Capítulo 3
O barulho da água correndo próximo a elas trouxe um relaxamento inevitável a mente perturbada de Aurora, sua mente pôde aproveitar o momento em que as arvores se afastavam dando passagem ao rio que corria suavemente, as pedras esparramadas, umas grandes a margem e no meio do rio, outras pequenas que rolaram quando seu pé pousou em cima delas e afundou na areia.
O frio da água a recebeu, mas era um frio agradável, o frescor da vida.
Mais um passo e se tornou mais fundo, quando percebeu a água estava em sua cintura, tão clara que ela podia ver a sujeira de suas roupas se desprendendo lentamente. Esse era seu momento para um banho.
Isabel se aproximava com cuidado sabia que onde a mulher estava era levemente arriscado caso ela escorregasse então procurou onde tinha mais pedras para que pudesse se limpar assim como ela fazia.
Usando a camiseta de esponja Aurora esfregava todo seu corpo, com cuidado retirou a atadura, esfregou limpando o máximo possível para ser usada novamente, jogou sobre seu ombro e retirou a calça para esfregar, quando ficou satisfeita jogou sobre uma pedra para que pudesse secar.
Seus olhos focaram em sua imagem tão diferente, aquela criança já não existia, seu rosto não possuía mais nenhum traço infantil. Desfocou o olhar de seu rosto com alguns arranhões e focou no vermelhidão de sua perna, ela teria que olhar aquilo antes de chegar a cidade e qual lugar melhor se não onde a água apagaria seu rastro.
Sentando em uma pedra perto de suas roupas, pode perceber o quão inchada estava sua coxa, apertando as extremidades do ferimento sentiu um objeto pressionar o musculo. "Droga!" Ela teria que tirar a bala dali se quisesse que cicatrizasse sem nenhuma infecção.
Pressionando com cautela sentiu mais ou menos onde ela estava, não era profundo, no entanto não significaria que não seria doloroso remover.

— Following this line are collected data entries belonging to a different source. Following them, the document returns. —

(* ===== verification/App.v ===== *)
(** * The API as a whole ([api/app.py], [api/deps.py])

    Every route of the application behind its guard and its connection, as a step from what
    the service keeps to the next: the database, and in the API's process the migration flag
    and the request metrics. A request is its validated parameters. *)
From S2P Require Import Prelude Pytext PyVal Json Retry JobQueue Pytime Ddl FlexClient Handlers ConfigRw Summary Ingest Coverage.
From S2P Require Import Transactions Trades Cron Schedule Diagnose OpsCheck HttpMetrics Config SlotCli Manual Metrics Dashboard Routes RawPeek.
From S2P Require Import Worker Outage System.

(** What the service keeps. *)
Record site := mkSite {
  si_tables : tables; si_golden : golden; si_world : world; si_migrated : bool; si_http : HttpMetrics
}.

Definition site_queue (s : site) : queue := tb_queue (si_tables s).
Definition with_tables (f : tables → tables) (s : site) : site :=
  mkSite (f (si_tables s)) (si_golden s) (si_world s) (si_migrated s) (si_http s).
Definition with_queue (q : queue) : site → site := with_tables (set_queue q).
Definition with_trail (st : trail) : site → site :=
  with_tables (λ tb, set_queue (tr_queue st) (set_fresh (tr_fresh st) tb)).
Definition with_schema (x : schema * bool) (s : site) : site :=
  mkSite (set_schema x.1 (si_tables s)) (si_golden s) (si_world s) x.2 (si_http s).
Definition with_golden (g : golden) (s : site) : site := mkSite (si_tables s) g (si_world s) (si_migrated s) (si_http s).
Definition with_world (w : world) (s : site) : site := mkSite (si_tables s) (si_golden s) w (si_migrated s) (si_http s).
Definition with_http (m : HttpMetrics) (s : site) : site := mkSite (si_tables s) (si_golden s) (si_world s) (si_migrated s) m.

(** What a request meets: the process's files and environment, how the connection, the
    migrations, their commit and the route's own statements go, the clocks of the API
    ([mo_now], [mo_clock]) and of the database ([mo_t0] to [mo_t2]), the day, the
    surroundings of a fetch, and what else the routes read. *)
Record moment := mkMoment {
  mo_process : Process; mo_connect : option exn; mo_migrate : option exn; mo_commit : option exn; mo_statement : option exn;
  mo_now : Z; mo_clock : nat → Z; mo_t0 : Z; mo_t1 : Z; mo_t2 : Z; mo_today : string;
  mo_around : surroundings; mo_parse : string → res (list row); mo_trail : TrailFaults; mo_open : res (); mo_write : res ();
  mo_exec_time : res (option Z); mo_ts : res (option Z); mo_coverage : option exn;
  mo_count : string → res Z; mo_latest : string → string → res (option Z);
  mo_executions : res (option Z * Z); mo_transactions : res (option Z * Z);
  mo_settings : option exn; mo_rows : option exn; mo_peek : string → Z → res (list fetched_row); mo_elapsed : float
}.

(** ** Requests and routes *)

Inductive request :=
| GetHealth | GetKinds
| PostEnqueue (body : pydict)
| GetJobs (status kind : option string) (limit : Z)
| GetQueueSummary
| PostRunNow (job_id : Z) (force : bool)
| GetQueueDashboard | GetDbSummary | GetFreshness | GetFreshnessKpis | GetConfigSummary
| PostConfigWrite (body : option pydict)
| GetRawPeek (table : string) (limit : Z)
| PostTrigger (body : option pydict)
| PostUpload (body : pydict)
| GetMetrics | GetCheck.

(** Method and path of a route, as [create_app] registers it. *)
Definition route (rq : request) : string * string :=
  match rq with
  | GetHealth => ("GET", "/health")
  | GetKinds => ("GET", "/flex/ingest/kinds")
  | PostEnqueue _ => ("POST", "/flex/ingest/enqueue")
  | GetJobs _ _ _ => ("GET", "/flex/ingest/jobs")
  | GetQueueSummary => ("GET", "/flex/ingest/queue-summary")
  | PostRunNow _ _ => ("POST", "/flex/ingest/jobs/{job_id}/run-now")
  | GetQueueDashboard => ("GET", "/flex/ingest/queue-dashboard")
  | GetDbSummary => ("GET", "/flex/coverage/db-summary")
  | GetFreshness => ("GET", "/flex/coverage/freshness")
  | GetFreshnessKpis => ("GET", "/flex/dashboard/freshness-kpis")
  | GetConfigSummary => ("GET", "/flex/config/summary")
  | PostConfigWrite _ => ("POST", "/flex/config/write")
  | GetRawPeek _ _ => ("GET", "/flex/coverage/raw-peek")
  | PostTrigger _ => ("POST", "/flex/ingest/trigger")
  | PostUpload _ => ("POST", "/flex/ingest/upload-xml")
  | GetMetrics => ("GET", "/metrics")
  | GetCheck => ("GET", "/flex/ops/check")
  end.

(** [dependencies=[Depends(..)]]. *)
Inductive guard := Open | WriteToken | ConfigIdentity.
#[export] Instance guard_eq_dec : EqDecision guard.
Proof. solve_decision. Defined.
Definition guard_of (rq : request) : guard :=
  match rq with
  | PostEnqueue _ | PostRunNow _ _ | PostTrigger _ | PostUpload _ => WriteToken
  | PostConfigWrite _ => ConfigIdentity
  | _ => Open
  end.

(** [conn: Any = Depends(db_conn)]. *)
Definition needs_db (rq : request) : bool :=
  match rq with GetHealth | GetKinds | PostConfigWrite _ => false | _ => true end.

(** What a route answers with a 200. *)
Inductive body :=
| BHealth (service : string) | BKinds (kinds slots : list string) | BEnqueued (r : slot_result) | BJobs (jobs : list job)
| BCounts (counts : list (string * Z)) | BRunNow (job_id : Z) (kind : string) (was_not_before : option string)
| BBoard (b : queue_board) | BTables (l : list table_row) | BDimensions (l : list (string * option Z * option Z * Z))
| BKpis (k : kpis) | BConfig (s : summary)
| BWritten (accounts : option (list account)) (default_days init_days : option Z)
| BPeek (table : string) (row_count : Z) (columns : list string) (rows : list (list pyval))
| BRun (result : pydict) | BText (text : string) | BCheck (d : diagnosis).

(** Why a route does not: an [HTTPException], a validation error of the framework (422), or an
    exception that escapes it (500). *)
Inductive halt := HttpError (status : Z) (detail : string) | Invalid | Escaped (e : exn).

(** ** Computations of a route *)

Definition web (A : Type) : Type := site → (halt + A) * site.
#[export] Instance web_ret : MRet web := λ _ a s, (inr a, s).
#[export] Instance web_bind : MBind web := λ _ _ f m s,
  match m s with (inr a, s') => f a s' | (inl h, s') => (inl h, s') end.

Definition halt_with {A} (h : halt) : web A := λ s, (inl h, s).
Definition http_error {A} (status : Z) (detail : string) : web A := halt_with (HttpError status detail).
Definition attempt {A} (r : res A) : web A := λ s, (match r with Ok a => inr a | Raise e => inl (Escaped e) end, s).
Definition view {A} (f : site → A) : web A := λ s, (inr (f s), s).
Definition update (f : site → site) : web () := λ s, (inr (), f s).

(** ** Dependencies *)

Section app.
Context `{PyRepr, Sha256, ZoneDb, ZoneNames, ExnNames, Collation, FloatRepr, Reports, CoreWriters, RunContext}.
Context (version : string) (m : moment).

Definition config : res pydict := load_config (H := mo_process m) None.
Definition schedule : res pydict := load_schedule (H := mo_process m) None.
Definition connect_args : res connect_kwargs := config ≫= postgres_connect_kwargs (H := mo_process m).
Definition write_token : res string := get_write_token (H := mo_process m).

(** Whether the guard of the route lets these headers through. *)
Definition admitted (h : headers) (rq : request) : res bool :=
  match guard_of rq with
  | Open => Ok true
  | WriteToken => expected ← write_token; Ok (require_write_token expected h)
  | ConfigIdentity => expected ← write_token; Ok (require_config_write_identity expected h)
  end.
Definition authorise (h : headers) (rq : request) : web () :=
  ok ← attempt (admitted h rq);
  if ok : bool then mret () else http_error 401 "invalid write token".

(** [db_conn]: only an [OperationalError] is a 503. *)
Definition db_conn : web () :=
  _ ← attempt connect_args;
  match mo_connect m with
  | None => mret ()
  | Some e =>
      if decide (exn_cls e = OperationalError) then http_error 503 ("database unavailable: " +:+ exn_str e)
      else halt_with (Escaped e)
  end.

Dobrando a camiseta até ter um tamanho razoável a colocou na boca serrando os dentes, respirou fundo para tomar coragem e então introduziu o dedo na ferida, cada milímetro percorrido mais sua visão ficava turva e seu dentes se fechavam contra a camiseta.

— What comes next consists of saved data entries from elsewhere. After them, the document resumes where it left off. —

(** * Alt-text bulk updater: a shallow embedding of [main.py] and of
    the log analysis of [report.py]

    The development follows the layout of the source files:

    - [PyStr]: the [str] methods the program calls ([split], [join],
      [lower], [replace], [strip], [startswith], [int(...)]), over
      strings of code points below 256 (Latin-1, which covers ASCII and
      the accented letters of Portuguese product names);
    - [AltText]: [normalize_product_name] and
      [generate_natural_alt_text];
    - [Checkpoint]: the list behind [CheckpointManager];
    - [SkuFile]: [load_sku_list] and
      [remove_processed_skus_from_file] over the text of the list file;
    - [Engine]: [safe_request], [update_image_alt],
      [process_sku_images], [get_sku_details], [process_single_sku] and
      the worker loop of [run_bulk_update], over an arbitrary
      [SESSION.request], with the trace of requests and sleeps they
      perform;
    - [Session]: the session [create_session] builds, which retries
      inside [SESSION.request];
    - [Remotes]: concrete remote services (a scripted one, one that
      always throttles, and a catalog with stored image records) on
      which the engine is run;
    - [Scenario]: the data of the examples;
    - [PyText]: [in] on two strings, [str] of an integer, and texts
      written out from words and white space;
    - [Run]: what the properties read off the trace of a run;
    - [Log]: [log_message] over the console and the two log files, and
      the line [update_image_alt] logs;
    - [Report]: the readers and the two analyses of [report.py].

    Left out: the log lines of the engine's functions (the engine is
    modelled without them: no function of [main.py] reads a log back);
    errors of the local file system, which the program logs and
    swallows; the interleaving of the worker threads (the workers run
    one after the other, in the order of the list);
    [KeyboardInterrupt]; the clock of [RateLimiter] (a call of [wait]
    is an event of the trace); the pauses urllib3 makes between two
    attempts of one [SESSION.request]; redirects; the JSON text of the
    checkpoint file, and a checkpoint file that holds other JSON than
    the object [save] writes (on which the program raises [KeyError]);
    the rendering of the report. *)

From Stdlib Require Import ZArith Ascii String List Bool Lia.
From Stdlib Require Import DecimalString DecimalPos.
From stdpp Require Import base tactics option list gmap strings.

#[local] Set Warnings "-register-all".
#[local] Open Scope string_scope.
#[local] Open Scope list_scope.

(** ** Python [str] primitives *)

Module PyStr.

(** [str.isspace] on one code point: TAB..CR, FS..US, space, NEL and
    NBSP are the white-space code points below 256. *)
Definition isspace (c : ascii) : bool :=
  let n := N_of_ascii c in
  (((9 <=? n) && (n <=? 13)) || ((28 <=? n) && (n <=? 32))
   || (n =? 133) || (n =? 160))%N.

(** [str.lower] on one code point: A..Z and the upper-case letters
    U+00C0..U+00DE (all but the multiplication sign U+00D7) move up by
    32; every other code point below 256 is its own lower case. *)
Definition lower_char (c : ascii) : ascii :=
  let n := N_of_ascii c in
  if (((65 <=? n) && (n <=? 90))
      || ((192 <=? n) && (n <=? 222) && negb (n =? 215)))%N
  then ascii_of_N (n + 32) else c.

Fixpoint lower (s : string) : string :=
  match s with
  | EmptyString => EmptyString
  | String c s' => String (lower_char c) (lower s')
  end.

(** [s.split()] with no argument: the maximal runs of non-white-space
    characters, in order.  [w] is the word being read. *)
Fixpoint split_from (w s : string) : list string :=
  match s with
  | EmptyString => match w with EmptyString => [] | _ => [w] end
  | String c s' =>
      if isspace c
      then match w with
           | EmptyString => split_from EmptyString s'
           | _ => w :: split_from EmptyString s'
           end
      else split_from (w +:+ String c EmptyString) s'
  end.

Definition split (s : string) : list string := split_from EmptyString s.

(** [sep.join(l)] *)
Fixpoint join (sep : string) (l : list string) : string :=
  match l with
  | [] => EmptyString
  | x :: rest =>
      match rest with
      | [] => x
      | _ :: _ => x +:+ sep +:+ join sep rest
      end
  end.

(** [s.replace(old, new)] for a non-empty [old]: occurrences are
    replaced left to right and do not overlap.  [skip] counts the
    characters of an occurrence still to be dropped. *)
Fixpoint replace_from (old new : string) (skip : nat) (s : string) : string :=
  match s with
  | EmptyString => EmptyString
  | String c s' =>
      match skip with
      | S k => replace_from old new k s'
      | O =>
          if String.prefix old s
          then new +:+ replace_from old new (String.length old - 1) s'
          else String c (replace_from old new 0 s')
      end
  end.

Definition replace (old new s : string) : string := replace_from old new 0 s.

Fixpoint lstrip (s : string) : string :=
  match s with
  | EmptyString => EmptyString
  | String c s' => if isspace c then lstrip s' else s
  end.

Fixpoint rstrip (s : string) : string :=
  match s with
  | EmptyString => EmptyString
  | String c s' =>
      match rstrip s' with
      | EmptyString => if isspace c then EmptyString else String c EmptyString
      | r => String c r
      end
  end.

(** [s.strip()] *)
Definition strip (s : string) : string := rstrip (lstrip s).

(** [s.startswith(p)] *)
Definition startswith (p s : string) : bool := String.prefix p s.

(** Truth value of a [str]: non-empty. *)
Definition nonempty (s : string) : bool :=
  match s with EmptyString => false | String _ _ => true end.

Definition is_digit (c : ascii) : bool :=
  let n := N_of_ascii c in ((48 <=? n) && (n <=? 57))%N.

Definition digit_value (c : ascii) : Z := Z.of_N (N_of_ascii c) - 48.

(** The digits of an [int] literal: decimal digits, with single
    underscores allowed between two digits.  [after_digit] tells whether
    the previous character was a digit. *)
Fixpoint int_digits (acc : Z) (after_digit : bool) (s : string) : option Z :=
  match s with
  | EmptyString => if after_digit then Some acc else None
  | String c s' =>
      if is_digit c then int_digits (10 * acc + digit_value c) true s'
      else if Ascii.eqb c "_" && after_digit then
             match s' with
             | EmptyString => None
             | String d _ => if is_digit d then int_digits acc false s' else None
             end
           else None
  end.

(** The white space [int] skips around a numeral: it turns the Unicode
    spaces above U+007E into a blank (NEL and NBSP below 256) and then
    skips the C white space TAB..CR and the blank.  FS..US, which
    [str.isspace] and [str.strip] take for white space, are not skipped:
    [int] raises on them. *)
Definition int_space (c : ascii) : bool :=
  let n := N_of_ascii c in
  (((9 <=? n) && (n <=? 13)) || (n =? 32) || (n =? 133) || (n =? 160))%N.

Fixpoint int_lstrip (s : string) : string :=
  match s with
  | EmptyString => EmptyString
  | String c s' => if int_space c then int_lstrip s' else s
  end.

Fixpoint int_rstrip (s : string) : string :=
  match s with
  | EmptyString => EmptyString
  | String c s' =>
      match int_rstrip s' with
      | EmptyString => if int_space c then EmptyString else String c EmptyString
      | r => String c r
      end
  end.

(** [int(s)] for a [str] argument: the white space around the numeral
    is skipped, one sign is allowed, the value is unbounded (the
    interpreter's limit on the number of digits is not modelled).
    [None] stands for [ValueError]. *)
Definition parse_int (s : string) : option Z :=
  match int_rstrip (int_lstrip s) with
  | String "-" d => Z.opp <$> int_digits 0 false d
  | String "+" d => int_digits 0 false d
  | d => int_digits 0 false d
  end.

(** A word: no white space in it. *)
Fixpoint no_space (s : string) : bool :=
  match s with
  | EmptyString => true
  | String c s' => negb (isspace c) && no_space s'
  end.

Definition word (s : string) : Prop := nonempty s = true /\ no_space s = true.

(** Trimmed text with collapsed white space: it starts and ends with a
    character that is not white space, and its only white space is a
    single space between two such characters. *)
Inductive tidy : string -> Prop :=
  | tidy_last c :
      isspace c = false -> tidy (String c EmptyString)
  | tidy_char c s :
      isspace c = false -> tidy s -> tidy (String c s)
  | tidy_gap c s :
      isspace c = false -> tidy s -> tidy (String c (String " " s)).

End PyStr.

(** ** Alt text *)

Module AltText.
Import PyStr.

(** The fallback of [generate_natural_alt_text]; U+00EA is code point
    234. *)
Definition placeholder : string :=
  "produto farmac" +:+ String "234"%char "utico".

Definition normalize_product_name (name : string) : string :=
  if negb (nonempty name) then ""
  else
    let name := lower (join " " (split name)) in
    let name := strip (replace "  " " " name) in
    name.

Definition generate_natural_alt_text
    (product_name : string) (image_index total_images : Z) : string :=
  let normalized_name := normalize_product_name product_name in
  if negb (nonempty normalized_name) then placeholder
  else normalized_name.

End AltText.

(** ** The checkpoint *)

Module Checkpoint.

(** [self.data["processed_skus"]] is a Python list of integers. *)
Definition is_processed (sku_id : Z) (processed_skus : list Z) : bool :=
  bool_decide (sku_id ∈ processed_skus).

Definition mark_processed (sku_id : Z) (processed_skus : list Z) : list Z :=
  if negb (is_processed sku_id processed_skus)
  then processed_skus ++ [sku_id]
  else processed_skus.

(** The state after a sequence of [mark_processed] calls. *)
Definition mark_all (sku_ids : list Z) (processed_skus : list Z) : list Z :=
  foldl (fun l sku_id => mark_processed sku_id l) processed_skus sku_ids.

End Checkpoint.

(** ** The list file *)

Module SkuFile.
Import PyStr.

Definition newline : ascii := "010"%char.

As paredes quentes de seus músculos queimavam ainda mais querendo eliminar o corpo estranho que forçava a passagem, o sangue escorria livre pela perna e dedos, o odor pungente de sangue deixava aquele trabalho ainda mais difícil. Quando seu dedo chegou a bala um breve arfar saiu de seus lábios. Agora faltava pouco.
Sua respiração se acelerou em antecedência ao que aconteceria, ela empurrou o musculo para abrir espaço e segurou o grito que chegou a sua garganta, sem permissão as lágrimas desciam por seu rosto enquanto ela sentia o musculo se rasgando, o piscar rápido possibilitou uma melhora na sua visão, como um anzol ela envolveu a bala e com as mãos tremulas uma apoiando a outra ela puxou para fora.

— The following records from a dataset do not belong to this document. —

(** ** Tactics *)

(** Split every [if], [match] and boolean test of the goal, closing what is
    contradictory. *)
Ltac bool_cases :=
  repeat match goal with
  | H : (_ && _)%bool = true |- _ => apply andb_true_iff in H as [? ?]
  | H : (_ || _)%bool = false |- _ => apply orb_false_iff in H as [? ?]
  | H : negb _ = true |- _ => apply negb_true_iff in H
  | H : negb _ = false |- _ => apply negb_false_iff in H
  | H : (_ =s _) = true |- _ => apply String.eqb_eq in H
  | H : (_ =s _) = false |- _ => apply String.eqb_neq in H
  | H : (_ <? _)%Z = true |- _ => apply Z.ltb_lt in H
  | H : (_ <? _)%Z = false |- _ => apply Z.ltb_ge in H
  | H : (_ <=? _)%Z = true |- _ => apply Z.leb_le in H
  | H : (_ <=? _)%Z = false |- _ => apply Z.leb_gt in H
  | H : (_ =? _)%Z = true |- _ => apply Z.eqb_eq in H
  | H : (_ =? _)%Z = false |- _ => apply Z.eqb_neq in H
  end.

Ltac split_ifs :=
  repeat (case_match; simplify_eq/=; bool_cases; try done).

(** Unfold the clock operations so that [lia] decides them. *)
Ltac time_lia :=
  unfold Before, After, Add, Sub, clamp64, int64_min, int64_max, IsZero, in_int64,
    Millisecond, Second, Minute, Hour in *; bool_cases; lia.

(** ** Lemmas the components share *)

Create HintDb kaana discriminated.
Create Rewrite HintDb kaana_rewrite.

Lemma wrap64_id z : in_int64 z -> wrap64 z = z.
Proof.
  unfold in_int64, int64_min, int64_max, wrap64. intros H.
  rewrite Z.mod_small; lia.
Qed.

Lemma wrap64_add_l a b : wrap64 (wrap64 a + b) = wrap64 (a + b).
Proof.
  unfold wrap64. f_equal.
  replace ((a + 2 ^ 63) mod 2 ^ 64 - 2 ^ 63 + b + 2 ^ 63)%Z with ((a + 2 ^ 63) mod 2 ^ 64 + b)%Z by lia.
  rewrite Z.add_mod_idemp_l by lia. f_equal. lia.
Qed.

Lemma wrap64_add_r a b : wrap64 (a + wrap64 b) = wrap64 (a + b).
Proof. by rewrite Z.add_comm, wrap64_add_l, Z.add_comm. Qed.

Lemma wrap64_range z : in_int64 (wrap64 z).
Proof.
  unfold in_int64, int64_min, int64_max, wrap64.
  pose proof (Z.mod_pos_bound (z + 2 ^ 63) (2 ^ 64) ltac:(lia)). lia.
Qed.

Lemma clamp64_id z : in_int64 z -> clamp64 z = z.
Proof. unfold in_int64, clamp64. lia. Qed.

Lemma Sub_id t u : in_int64 (t - u) -> Sub t u = (t - u)%Z.
Proof. apply clamp64_id. Qed.

Lemma isMember_spec value allowed : isMember value allowed = true <-> value ∈ allowed.
Proof.
  unfold isMember. rewrite existsb_exists. split.
  - intros (x & Hin & Heq). bool_cases. subst. by apply list_elem_of_In.
  - intros Hin. exists value. rewrite String.eqb_refl. split; [by apply list_elem_of_In | done].
Qed.

Lemma isMember_false value allowed : isMember value allowed = false <-> value ∉ allowed.
Proof. by rewrite <-not_true_iff_false, isMember_spec. Qed.

(** One step of a loop that refuses a key it has [seen] before. *)
Lemma seen_step {A} (f : A -> string) seen x xs :
  (NoDup (f <$> x :: xs) /\ Forall (fun y => f y ∉ seen) (x :: xs)) <->
  f x ∉ seen /\ NoDup (f <$> xs) /\ Forall (fun y => f y ∉ f x :: seen) xs.
Proof.
  rewrite fmap_cons, NoDup_cons, Forall_cons, list_elem_of_fmap, !Forall_forall. split.
  - intros [[Hx Hnd] [Hs Hxs]]. split_and!; try done. intros y Hy.
    rewrite not_elem_of_cons. split; [|auto]. intros Heq. apply Hx. by exists y.
  - intros (Hs & Hnd & Hxs). split_and!; try done.
    + intros (y & Heq & Hy). apply Hxs in Hy. rewrite not_elem_of_cons in Hy. by destruct Hy.
    + intros y Hy. apply Hxs in Hy. rewrite not_elem_of_cons in Hy. by destruct Hy.
Qed.

Lemma str_app_cons c (s1 s2 : string) : String c s1 +:+ s2 = String c (s1 +:+ s2).
Proof. done. Qed.

Lemma str_app_assoc (s1 s2 s3 : string) : (s1 +:+ s2) +:+ s3 = s1 +:+ s2 +:+ s3.
Proof. induction s1 as [|c s1 IH]; [done|]. change (String c ((s1 +:+ s2) +:+ s3) = String c (s1 +:+ s2 +:+ s3)). by rewrite IH. Qed.

Lemma str_app_nil_r (s : string) : s +:+ "" = s.
Proof. induction s as [|c s IH]; [done|]. change (String c (s +:+ "") = String c s). by rewrite IH. Qed.

Lemma sort_by_permutation {A} (key : A -> string) l : sort_by key l ≡ₚ l.
Proof. apply merge_sort_Permutation. Qed.

Lemma sort_by_sorted {A} (key : A -> string) l : Sorted (key_le key) (sort_by key l).
Proof. apply (Sorted_merge_sort _). Qed.

Lemma insert_by_permutation {A} (key : A -> Z) x l : insert_by key x l ≡ₚ x :: l.
Proof.
  induction l as [|y l IH]; simpl; [done|]. case_match; [done|].
  rewrite IH. apply Permutation_swap.
Qed.

Lemma sort_stable_by_permutation {A} (key : A -> Z) l : sort_stable_by key l ≡ₚ l.
Proof.
  induction l as [|x l IH]; simpl; [done|]. by rewrite insert_by_permutation, IH.
Qed.

Lemma sort_stable_by_sorted {A} (key : A -> Z) l :
  StronglySorted (fun x y => key x <= key y)%Z (sort_stable_by key l).
Proof.
  induction l as [|x l IH]; simpl; [constructor|].
  set (s := sort_stable_by key l) in *. fold s. clearbody s. clear l.
  induction IH as [|y s Hs IHs Hy]; simpl; [repeat constructor|].
  destruct (key x <=? key y)%Z eqn:E; bool_cases.
  - constructor; [by constructor|]. constructor; [done|].
    eapply Forall_impl; [exact Hy|]. simpl. lia.
  - constructor; [done|]. rewrite insert_by_permutation. constructor; [lia|done].
Qed.

(** Elements of one key keep their order. *)
Lemma sort_stable_by_stable {A} (key : A -> Z) k l :
  filter (fun x => key x = k) (sort_stable_by key l) = filter (fun x => key x = k) l.
Proof.
  induction l as [|x l IH]; [done|]. cbn [sort_stable_by foldr]. fold (sort_stable_by key l).
  pose proof (sort_stable_by_sorted key l) as Hs.
  rewrite filter_cons. rewrite <-IH. clear IH. set (s := sort_stable_by key l) in *. clearbody s.
  induction Hs as [|y s Hs IHs Hy]; simpl.
  - rewrite filter_cons, filter_nil. done.
  - destruct (key x <=? key y)%Z eqn:E; bool_cases.
    + rewrite (filter_cons _ x). done.
    + rewrite filter_cons, IHs, (filter_cons _ y). case_decide as Hyk; [|by case_decide].
      case_decide as Hxk; [lia|done].
Qed.

Lemma StronglySorted_impl_in {A} (R R' : A -> A -> Prop) l :
  (forall x y, x ∈ l -> y ∈ l -> R x y -> R' x y) -> StronglySorted R l -> StronglySorted R' l.
Proof.
  intros H Hs. induction Hs as [|x l Hs IH Hx]; constructor.
  - apply IH. intros y z Hy Hz. apply H; by apply elem_of_cons; right.
  - rewrite Forall_forall in Hx |- *. intros y Hy. apply H; [by apply elem_of_cons; left|by apply elem_of_cons; right|auto].
Qed.

Lemma StronglySorted_snoc {A} (R : A -> A -> Prop) l x :
  StronglySorted R l -> (forall y, y ∈ l -> R y x) -> StronglySorted R (l ++ [x]).
Proof.
  intros Hs Hx. apply StronglySorted_app_2; [|done|repeat constructor].
  intros y z Hy ->%list_elem_of_singleton. auto.
Qed.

Tinha que ser assim, se ela parasse iria desistir, quando se é o causador da própria dor ela parece se intensificar ainda mais, talvez porque seu cérebro já sabe o que vai acontecer então te faz sofrer com antecedência.
Seu corpo mole caiu sobre a pedra assim que a bala pulou de sua perna para o fundo do rio, a respiração completamente descontrolada.
As mulheres assistiam aquela cena horrorizadas e de certa forma admiradas da força de vontade que aquela mulher tinha, ela era implacável. O sangue que escorria de sua perna manchava o rio que logo o mandava para longe enquanto ia se misturando lentamente as suas águas.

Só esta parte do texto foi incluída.